The RFC is an indication of an individual's work related abilities despite their limitations. 20 C.F.R. § 404.1545(a). The ALJ bears the responsibility for assessing a claimant's RFC, based on all of the relevant evidence. 20 C.F.R. § 404.1546(c). A claimant's RFC is not a medical opinion, but an administrative determination reserved to the Commissioner.
1. Nurse Shumway's Opinions
Plaintiff filed his applications for DIB and SSI on September 25, 2018, after the Social Security Administration's new rules went into effect on March 27, 2017, concerning the weighing of medical opinions and prior administrative medical findings. See 20 C.F.R. §§ 404.1520c & 416.920c. According to Plaintiff, the ALJ failed to properly apply 20 C.F.R. § 404.1520c by failing to offer legally sufficient reasons to reject nurse Shumway's opinion. (R. 14, PageID# 696). Although Plaintiff contends nurse Shumway's opinion establishes disability (R. 14, PageID# 697), pursuant to the regulations in effect, an ALJ need “not defer or give any specific evidentiary weight, including controlling weight, to any medical opinion(s) or prior administrative medical finding(s), including those from your medical sources.”
The Court, however, agrees that the ALJ must still “articulate in [the] determination or decision how persuasive [he or she] find[s] all of the medical opinions and all of the prior administrative medical findings in your case record.” 20 C.F.R. §§ 404.1520c(b) & 416.920c(b). Under the new regulations, an ALJ is required to articulate how she considered the factors of “supportability” and “consistency,” which are the two “most important factors” in determining the persuasiveness of a medical source's medical opinion or a prior administrative medical finding. 20 C.F.R. § 404.1520c(b)(2). The Agency “may, but [is] not required to, explain” how it considered the other factors in paragraphs (c)(3) through (c)(5). Id.

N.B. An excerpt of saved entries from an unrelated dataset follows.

(* ===== verification/KeyMethod2.v ===== *)
(** The messages exchanged inside the TLS control channel: KEY_METHOD 2
    ([proto/keymethod2.go] for byte slices, [control/messages.go] for streams),
    NUL-terminated text messages ([control/messages.go]) and the peer-info block
    ([proto/peerinfo.go]).  Go strings are byte sequences: they are [bytes].  A
    stream is the bytes still to come; [io.ReadFull] takes a prefix of it or
    fails when it is too short. *)
From stdpp Require Import pretty sorting.
From S2P Require Import Prelude Wire.
Local Open Scope Z_scope.

Definition PreMasterLen : nat := 48.
Definition RandomLen : nat := 32.

Record KeyMethod2 := mkKeyMethod2 {
  km_IsServer : bool;
  km_PreMaster : bytes;   (* [48]byte *)
  km_Random1 : bytes;     (* [32]byte *)
  km_Random2 : bytes;
  km_Options : bytes;
  km_Username : bytes;
  km_Password : bytes;
  km_AuthUserPass : bool;
  km_PeerInfo : bytes
}.

Definition zeros (n : nat) : bytes := replicate n x00.

(** ** Marshalling *)

(** The loop of [validateString]: the offset of the first NUL, from [i] on. *)
Fixpoint find_nul (i : nat) (s : bytes) : option nat :=
  match s with
  | [] => None
  | b :: s => if bool_decide (b = x00) then Some i else find_nul (S i) s
  end.

Definition validateString (s : bytes) (name : string) : res proto_error unit :=
  guard_err (65535 <? zlen s + 1) (ErrStringTooLong name (zlen s));;
  match find_nul 0 s with Some i => Err (ErrStringHasNUL name i) | None => Ok tt end.

Definition appendLengthPrefixed (out s : bytes) : bytes :=
  let totalLen := zlen s + 1 in
  out ++ be_enc 2 (u16 totalLen) ++ s ++ [x00].

Definition appendEmptyString (out : bytes) : bytes := out ++ [x00; x00].
(** Everything sealed is delivered in order when the network keeps order:
    opening the packets of a fresh sender one after the other gives back the
    plaintexts, for every number of packets below the rekey threshold. *)
Theorem in_order_delivery tx rx w pts :
  paired tx rx → slot_wf tx w → slot_wf rx w → s_sendPID tx = sw_highest w →
  s_sendPID tx + zlen pts < PacketIDRekeyThreshold →
  ∃ pkts, (seal_all pts tx).2 = Ok <$> pkts ∧ (open_all pkts rx).2 = zip pkts pts.
Proof.
  intros Hp Htx Hrx Hh Hlen.
  assert (sw_highest w ≤ s_sendPID tx) as Hle by lia. clear Hh.
  assert (0 ≤ s_sendPID tx) as H0 by apply Htx. clear Htx.
  revert tx rx w Hp Hrx Hle Hlen H0. induction pts as [|p pts IH]; intros tx rx w Hp Hrx Hle Hlen H0.
  { by exists []. }
  unfold zlen in Hlen. cbn [length] in Hlen.
  assert (PacketIDRekeyThreshold = 2 ^ 31) as Hth by done. rewrite Hth in *.
  assert (u32 (s_sendPID tx + 1) = s_sendPID tx + 1) as Hpid by (apply u32_small; unfold is_u32; lia).
  cbn [seal_all]. rewrite Seal_spec, Hpid, Hth.
  destruct (Z.leb_spec (2 ^ 31) (s_sendPID tx + 1)); [lia|].
  rewrite (paired_packet tx rx) by done. set (pid := s_sendPID tx + 1) in *.
  assert (is_u32 pid) as Hu by (unfold is_u32; lia).
  pose proof (spec_wf_highest w (rg_rel_wf (s_recvWin rx) w (sl_win rx w Hrx))) as Hhi. unfold is_u32 in Hhi.
  assert (spec_fresh w pid = true) as Hfr.
  { unfold spec_fresh. apply andb_true_iff. split; [apply negb_true_iff, Z.eqb_neq; lia|].
    apply orb_true_iff. left. apply Z.ltb_lt. lia. }
  destruct (IH (set_sendPID pid tx) (set_recvWin (Accept (s_recvWin rx) pid).1 rx)
    (spec_accept w pid).1) as (pkts & Hsealed & Hopened).
  - by destruct Hp; split.
  - by apply slot_wf_accept.
  - unfold spec_accept. rewrite Hfr. cbn. lia.
  - cbn. unfold zlen. lia.
  - cbn. lia.
  - exists (recv_packet rx pid p :: pkts).
    destruct (seal_all pts _) as [s' rs]. cbn [snd] in *. subst rs. split; [done|].
    cbn [open_all zip].
    destruct (Open_cases rx w (recv_packet rx pid p) Hrx) as [pid' p' buf Hu' Hfr' Heq|e buf Hno].
    2: { by destruct (Hno pid p Hu Hfr). }
    apply (recv_packet_inj rx w) in Heq as [<- <-]; [|done..].
    destruct (open_all pkts _) as [s'' acc]. cbn [snd] in *. by rewrite Hopened.
Qed.

(** ** Nonces *)

Lemma makeNonce_inj iv pid1 pid2 :
  is_u32 pid1 → is_u32 pid2 → makeNonce pid1 iv = makeNonce pid2 iv → pid1 = pid2.
Proof.
  intros H1 H2 H. unfold makeNonce in H. apply app_inj_1 in H as [H _]; [|done].
  rewrite <-(be_dec_enc_small 4 pid1), <-(be_dec_enc_small 4 pid2) by done. by rewrite H.
Qed.

Lemma seal_all_lookup pts s i r :
  0 ≤ s_sendPID s → s_sendPID s + zlen pts < 2 ^ 32 → (seal_all pts s).2 !! i = Some r →
  ∃ p, pts !! i = Some p ∧
    let pid := s_sendPID s + Z.of_nat i + 1 in
    r = if PacketIDRekeyThreshold <=? pid then Err ErrPacketIDExhausted else Ok (send_packet s pid p).
Proof.
  revert s i. induction pts as [|p pts IH]; intros s i H0 Hlen; [done|].
  unfold zlen in *. cbn [length] in Hlen. cbn [seal_all]. rewrite Seal_spec.
  assert (u32 (s_sendPID s + 1) = s_sendPID s + 1) as Hpid by (apply u32_small; unfold is_u32; lia).
  rewrite Hpid. destruct (seal_all pts _) as [s' rs] eqn:He. cbn [snd].
  destruct i as [|i]; cbn.
  - intros [= <-]. exists p. split; [done|]. by rewrite Z.add_0_r.
  - intros Hr. destruct (IH (set_sendPID (s_sendPID s + 1) s) i) as (q & Hq & ->).
    + cbn. lia.
    + cbn. lia.
    + by rewrite He.
    + exists q. split; [done|]. cbn [s_sendPID set_sendPID].
      by replace (s_sendPID s + 1 + Z.of_nat i + 1) with (s_sendPID s + Z.of_nat (S i) + 1) by lia.
Qed.

(** Below 2^32 calls, the packets a slot seals all use different nonces,
    and from the rekey threshold 2^31 on it refuses to seal. *)
Theorem seal_nonces_unique pts s i j pkt1 pkt2 :
  0 ≤ s_sendPID s → s_sendPID s + zlen pts < 2 ^ 32 → i ≠ j →
  (seal_all pts s).2 !! i = Some (Ok pkt1) → (seal_all pts s).2 !! j = Some (Ok pkt2) →
  ∃ pid1 pid2 p1 p2, pkt1 = send_packet s pid1 p1 ∧ pkt2 = send_packet s pid2 p2 ∧
    makeNonce pid1 (s_sendIV s) ≠ makeNonce pid2 (s_sendIV s) ∧
    pid1 < PacketIDRekeyThreshold ∧ pid2 < PacketIDRekeyThreshold.
Proof.
  intros H0 Hlen Hij Hi Hj.
  assert (∀ k r, (seal_all pts s).2 !! k = Some r → (k < length pts)%nat) as Hk.
  { intros k r Hr. destruct (seal_all_lookup pts s k r H0 Hlen Hr) as (p & Hp & _).
    by apply lookup_lt_Some in Hp. }
  pose proof (Hk _ _ Hi) as Hik. pose proof (Hk _ _ Hj) as Hjk. unfold zlen in *.
  apply seal_all_lookup in Hi as (p1 & _ & H1); [|done..].
  apply seal_all_lookup in Hj as (p2 & _ & H2); [|done..]. cbn zeta in *.
  destruct (Z.leb_spec PacketIDRekeyThreshold (s_sendPID s + Z.of_nat i + 1)); [done|].
  destruct (Z.leb_spec PacketIDRekeyThreshold (s_sendPID s + Z.of_nat j + 1)); [done|].
  injection H1 as ->. injection H2 as ->. eexists _, _, _, _. split_and!; [done|done| |done|done].
  intros Hn%makeNonce_inj; unfold is_u32; lia.
Qed.

(** The packet-id of the [i]-th of a sequence of calls. *)
Definition nth_pid (s : Slot) (i : nat) : Z := u32 (s_sendPID s + Z.of_nat i + 1).

Lemma u32_add_l a b : u32 (u32 a + b) = u32 (a + b).
Proof. unfold u32. by rewrite Zplus_mod_idemp_l. Qed.

Lemma seal_all_counter pts : ∀ s,
  is_u32 (s_sendPID s) → s_sendPID (seal_all pts s).1 = u32 (s_sendPID s + zlen pts).
Proof.
  induction pts as [|p pts IH]; intros s Hs; [by unfold zlen; cbn; rewrite Z.add_0_r, u32_small|].
  cbn [seal_all]. rewrite Seal_spec. pose proof (IH (set_sendPID (u32 (s_sendPID s + 1)) s) (u32_range _)) as H.
  destruct (seal_all pts _) as [s' rs]. cbn [fst s_sendPID set_sendPID] in *. rewrite H, u32_add_l. unfold zlen. cbn [length].
  f_equal. lia.
Qed.

Lemma seal_all_results pts : ∀ s i,
  (seal_all pts s).2 !! i =
    (λ p, if PacketIDRekeyThreshold <=? nth_pid s i then Err ErrPacketIDExhausted else Ok (send_packet s (nth_pid s i) p)) <$> pts !! i.
Proof.
  induction pts as [|p pts IH]; intros s i; [done|]. cbn [seal_all]. rewrite Seal_spec.
  pose proof (IH (set_sendPID (u32 (s_sendPID s + 1)) s)) as H.
  destruct (seal_all pts _) as [s' rs]. cbn [snd] in *. destruct i as [|i].
  - cbn. unfold nth_pid. cbn. by rewrite Z.add_0_r.
  - cbn. rewrite H. assert (nth_pid (set_sendPID (u32 (s_sendPID s + 1)) s) i = nth_pid s (S i)) as ->; [|done].
    unfold nth_pid. cbn [s_sendPID set_sendPID]. rewrite <-Z.add_assoc, u32_add_l. f_equal. lia.
Qed.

First, to the extent Plaintiff contends the ALJ was required to consider and explain the other factors in paragraphs (c)(3) through (c)(5) because Plaintiff views the opinion from nurse
Shumway as equally persuasive to the State agency opinions, Plaintiff offers no authority to support such a position. (R. 14, PageID# 696-97). Rather, the regulations require consideration of the (c)(3) through (c)(5) factors only if the ALJ-not the claimant-determines that two or more opinions are equally well supported and consistent with the evidence. The plain language of the regulations provide:
(3) Equally persuasive medical opinions or prior administrative medical findings about the same issue. When we [the Agency] find that two or more medical opinions or prior administrative medical findings about the same issue are both equally well-supported (paragraph (c)(1) of this section) and consistent with the record (paragraph (c)(2) of this section) but are not exactly the same, we will articulate how we considered the other most persuasive factors in paragraphs (c)(3) through (c)(5) of this section for those medical opinions or prior administrative medical findings in your determination or decision.20 C.F.R. § 404.1520c(b)(3) (emphasis added). Here, the ALJ clearly did not find that nurse
Shumway's opinion was equally persuasive with the State agency psychologists' opinions. As such, the ALJ was not required to articulate how he considered the other factors in paragraphs (c)(3) through (c)(5).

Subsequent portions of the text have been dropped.